*Your objective*:
In the entries that follow, the first line to write out is the one containing "(14 ≤ 30)%Z.", and the last is the one containing "refine (proj1 (@generate_without_candidates". Reproduce that stretch exactly, with nothing before or after it.

*Saved entries*:
(** X10.  Without a candidate word before the first empty entry of the
    word file, [generate_letter_pool] raises [ValueError] and prints
    nothing, and so does the main program started without a pool. *)
Theorem generate_without_candidates (self : SpellB) (text : str) (g : rng) :
  Forall (λ word, is_candidate word = false) (before_blank (entries text)) →
  generate_letter_pool self text g = ([], Raise ValueError)
  ∧ ∀ inputs, main None text inputs g = ([], Raise ValueError).
Proof.
  intros Hall.
  assert (E : generate_loop (file_lines text) [] = []).
  { rewrite generate_loop_spec. simpl. fold (entries text).
    by rewrite (proj2 (filter_nil_iff _ _) Hall). }
  split; [by apply generate_letter_pool_empty|].
  intros inputs. unfold main. unfold bind at 1.
  rewrite (init_fails None text g [] ValueError); [done|].
  by apply generate_letter_pool_empty.
Qed.

End InitTheorems.

(** The example sessions of this part. *)
Lemma generated_init :
  @init unit fixed_runtime None example_dictionary tt
  = ([PrintWelcome; DisplayLetterPool (py "trnaies")],
     Ok (generated_game, tt)).
Proof. vm_compute. reflexivity. Qed.

Lemma vowelless_init :
  @init unit fixed_runtime (Some (py "bcdfghj")) example_dictionary tt
  = ([PrintWelcome; DisplayLetterPool (py "bgcfjdh")],
     Ok (vowelless_game, tt)).
Proof. vm_compute. reflexivity. Qed.

(** The four words of the example game score 5, 14, 6 and 5. *)
Lemma word_list_words_score_witness :
  (∀ word, word ∈ example_words →
     ∃ value message,
       evaluate_word example_game0 word = Ok (value, message)
       ∧ (1 ≤ value)%Z)
  ∧ (4 ≤ 30)%Z
  ∧ (30%Z = 0%Z ↔ example_words = []).
Proof.
  exact (@word_list_words_score unit fixed_runtime _ _ _ _ _ _ example_init).
Defined.

(** Without a pool the example word file gives the letters of "retains". *)
Lemma generated_game_has_pangram_witness :
  ∃ word,
    word ∈ entries example_dictionary
    ∧ word ∈ example_words
    ∧ (7 ≤ len word)%Z
    ∧ (∀ c, c ∈ py "trnaies" ↔ c ∈ word)
    ∧ evaluate_word generated_game word = Ok ((len word + 7)%Z, Pangram)
    ∧ (14 ≤ 30)%Z.
Proof.
  exact (@generated_game_has_pangram unit fixed_runtime _ _ _ _ _ _
           (or_introl eq_refl) generated_init).
Defined.

(** The pool [bcdfghj] over the example word file. *)
Lemma vowelless_pool_has_no_words_witness :
  word_list vowelless_game = [] ∧ best_possible_score vowelless_game = 0%Z.
Proof.
  refine (@vowelless_pool_has_no_words unit fixed_runtime (py "bcdfghj")
            example_dictionary tt tt _ vowelless_game _ _ vowelless_init).
  - discriminate.
  - intros c Hc. unfold py in Hc. simpl in Hc.
    repeat (apply elem_of_cons in Hc as [->|Hc]); try reflexivity.
    by apply elem_of_nil in Hc.
Defined.

(** A word file of short words only. *)
Lemma generate_without_candidates_witness :
  @generate_letter_pool unit fixed_runtime new_game short_dictionary tt
  = ([], Raise ValueError).
Proof.
  refine (proj1 (@generate_without_candidates unit fixed_runtime new_game
                   short_dictionary tt _)).
  repeat constructor.
Defined.

(** ** The main loop, again *)

Lemma sum_points_app (self : SpellB) (l k : list str) :
  sum_points self (l ++ k) = (sum_points self l + sum_points self k)%Z.
Proof.
  unfold sum_points. induction l as [|w l IH]; simpl; [done|].
  rewrite IH. lia.
Qed.

Lemma sum_points_submseteq (self : SpellB) (l k : list str) :
  l ⊆+ k → (sum_points self l ≤ sum_points self k)%Z.
Proof.
  induction 1 as [|x l k _ IH|x y l|x l k _ IH|l1 l2 l3 _ IH1 _ IH2].
  - done.
  - unfold sum_points in *. simpl. lia.
  - unfold sum_points. simpl. lia.
  - pose proof (points_nonneg (set_found_words [] self) x).
    unfold sum_points in *. simpl. lia.
  - lia.
Qed.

*Answer for this exercise*:
    ∧ (14 ≤ 30)%Z.
Proof.
  exact (@generated_game_has_pangram unit fixed_runtime _ _ _ _ _ _
           (or_introl eq_refl) generated_init).
Defined.

(** The pool [bcdfghj] over the example word file. *)
Lemma vowelless_pool_has_no_words_witness :
  word_list vowelless_game = [] ∧ best_possible_score vowelless_game = 0%Z.
Proof.
  refine (@vowelless_pool_has_no_words unit fixed_runtime (py "bcdfghj")
            example_dictionary tt tt _ vowelless_game _ _ vowelless_init).
  - discriminate.
  - intros c Hc. unfold py in Hc. simpl in Hc.
    repeat (apply elem_of_cons in Hc as [->|Hc]); try reflexivity.
    by apply elem_of_nil in Hc.
Defined.

(** A word file of short words only. *)
Lemma generate_without_candidates_witness :
  @generate_letter_pool unit fixed_runtime new_game short_dictionary tt
  = ([], Raise ValueError).
Proof.
  refine (proj1 (@generate_without_candidates unit fixed_runtime new_game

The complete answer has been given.